Manufacturing + Basic Sectors = Growth for All
Dec 5, 2011Federation of Philippine Industries Chairman Emeritus and Resins Inc. President Meneleo J. Carlos, Jr. stressed that the basic sectors of the Philippines such as agriculture, forestry and marine resources must be provided the “elbow room to develop” with the help of the manufacturing sectors, thus giving them the chance to “rise from their poverty levels” and achieving the “principal objective of providing inclusive growth or growth for all.”
Mr. Carlos, who delivered the closing remarks at the First Philippine Manufacturers and Producers Summit organized by FPI last November 24 at the Intercontinental Manila in Makati City, said that the summit has shown how linkages between manufacturers and basic sectors have “produced the inclusive growth that has characterized the economies of Thailand, Indonesia and Vietnam.
Mr. Carlos observed that in Thailand, the farmers, with the support of government and industry, operate profitably and are able to buy pickup trucks, creating a demand that in turn supports much of Thailand’s automotive industry.
He said that in order for the Church, business and government to effectively address the call for inclusive growth, BBC saw the need to consult some of the basic sectors of the society, such as the farmers, fisherfolk, indigenous peoples, urban poor and labor.

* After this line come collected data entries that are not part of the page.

Definition set_links (m : gmap addr (option addr * option addr)) (q : quicklist) : quicklist :=
  Ql (qhead q) (qtail q) (qcount q) (qlen q) (fill q) (compress q) m (ndata q).
Definition set_data (m : gmap addr quicklistNode) (q : quicklist) : quicklist :=
  Ql (qhead q) (qtail q) (qcount q) (qlen q) (fill q) (compress q) (links q) m.
Definition set_ends (h t : option addr) (q : quicklist) : quicklist :=
  Ql h t (qcount q) (qlen q) (fill q) (compress q) (links q) (ndata q).
Definition set_counts (c l : Z) (q : quicklist) : quicklist :=
  Ql (qhead q) (qtail q) c l (fill q) (compress q) (links q) (ndata q).
Definition set_opts (f c : Z) (q : quicklist) : quicklist :=
  Ql (qhead q) (qtail q) (qcount q) (qlen q) f c (links q) (ndata q).
Definition set_node (a : addr) (n : quicklistNode) (q : quicklist) : quicklist := set_data (<[a := n]> (ndata q)) q.

(** A field of a node that exists is assigned. *)
Definition set_prev (a : addr) (p : option addr) (q : quicklist) : option quicklist :=
  '(_, n) ← links q !! a; Some (set_links (<[a := (p, n)]> (links q)) q).
Definition set_next (a : addr) (n : option addr) (q : quicklist) : option quicklist :=
  '(p, _) ← links q !! a; Some (set_links (<[a := (p, n)]> (links q)) q).
Definition next (q : quicklist) (a : addr) : option (option addr) := snd <$> links q !! a.
Definition prev (q : quicklist) (a : addr) : option (option addr) := fst <$> links q !! a.

(** [zl] used as a ziplist. *)
Definition ziplist_of (n : quicklistNode) : option (list Z) := match zl n with ZRaw z => Some z | _ => None end.

(** ** Creation and options *)

Definition quicklistCreate : quicklist := Ql None None 0 0 (-2) 0 ∅ ∅.

Definition quicklistSetCompressDepth (q : quicklist) (c : Z) : quicklist :=
  let c := if COMPRESS_MAX <? c then COMPRESS_MAX else if c <? 0 then 0 else c in
  set_opts (fill q) (wrap_u 16 c) q.

Definition quicklistSetFill (q : quicklist) (f : Z) : quicklist :=
  let f := if FILL_MAX <? f then FILL_MAX else if f <? -5 then -5 else f in
  set_opts (wrap_s 16 f) (compress q) q.

Definition quicklistSetOptions (q : quicklist) (f depth : Z) : quicklist :=
  quicklistSetCompressDepth (quicklistSetFill q f) depth.

Definition quicklistNew (f c : Z) : quicklist := quicklistSetOptions quicklistCreate f c.

Definition quicklistCount (q : quicklist) : Z := qcount q.

(** ** Sizes *)

Definition _quicklistNodeSizeMeetsOptimizationRequirement (sz fill : Z) : bool :=
  if 0 <=? fill then false
  else
    let offset := - fill - 1 in
    match optimization_level !! Z.to_nat offset with Some limit => sz <=? limit | None => false end.

Definition sizeMeetsSafetyLimit (sz : Z) : bool := sz <=? SIZE_SAFETY_LIMIT.

Definition _quicklistNodeAllowInsert (n : option quicklistNode) (fill size : Z) : bool :=
  match n with
  | None => false
  | Some n =>
      let ziplist_overhead := if size <? 254 then 1 else 5 in
      let ziplist_overhead := ziplist_overhead + (if size <? 64 then 1 else if size <? 16384 then 2 else 5) in
      let new_sz := u32 (sz n + size + ziplist_overhead) in
      if _quicklistNodeSizeMeetsOptimizationRequirement new_sz fill then true
      else if negb (sizeMeetsSafetyLimit new_sz) then false
      else ncount n <? fill
  end.

Definition _quicklistNodeAllowMerge (a b : option quicklistNode) (fill : Z) : bool :=
  match a, b with
  | Some a, Some b =>
      let merge_sz := u32 (sz a + sz b - 11) in
      if _quicklistNodeSizeMeetsOptimizationRequirement merge_sz fill then true
      else if negb (sizeMeetsSafetyLimit merge_sz) then false
      else ncount a + ncount b <=? fill
  | _, _ => false
  end.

Among the speakers were Socio-Economic Planning Secretary Arsenio M. Balisacan, Archbishop Orlando B. Quevedo, Makati Business Club Chairman Ramon R. del Rosario Jr. and Asian Institute of Management Professor Mario Antonio G. Lopez.
Sec. Balisacan cited the government’s social contract emphasizing the need for transparent and participatory governance, poverty reduction and empowerment of the poor, inclusive and sustained economic growth, just and lasting peace and the rule of law, and climate change mitigation and adaptation.
Mr. Carlos has long manifested his support for the basic sectors, among them forestry. As FPI Chairman Emeritus, he has played an active role in pushing for the enactment of the Sustainable Forest Management bill and the institution of tenurial rights for impoverished upland farmers, as well as expressed support for the Aquino administration’s National Greening Program.
Through Resins Inc. subsidiary Claveria Tree Nursery Inc., he has promoted the use of fast-growing clone trees to spur wood production, help alleviate poverty and contribute to mitigating climate change.
He also lauded the Department of Trade Industry for “structuring itself to address the challenges of the basic sector, the manufacturing sector, and the infrastructure and services sector.” He said this move was an “essential first step” towards addressing the diverse issues involving each of these critical sectors.
Earlier, Mr. Carlos appeared on the NBN-4 talk show BizNews TV with FPI Director Bobby F. Batungbacal of Dow Chemicals to help promote the summit. Mr. Carlos noted that while manufacturing constitutes only around 20% of the country’s Gross Domestic Product, which is below its share in manufacturing powerhouses like China, Malaysia and Thailand, “there’s a lot of opportunity for us to achieve 30% of GDP. The basic sector is still there. Take the basic sector, add value to it, create more wealth, and distribute it to the people.
The optimism of Mr. Carlos about manufacturing reflects his continuing faith in the Filipino. As he stated last year in an interview by Manuel del Rosario of ExpressLife: “The Filipino per se is a winner; that is not to be discussed or debated. Our biggest winner is our human capital … We also have land, seas and forests. We just haven’t utilized them well.”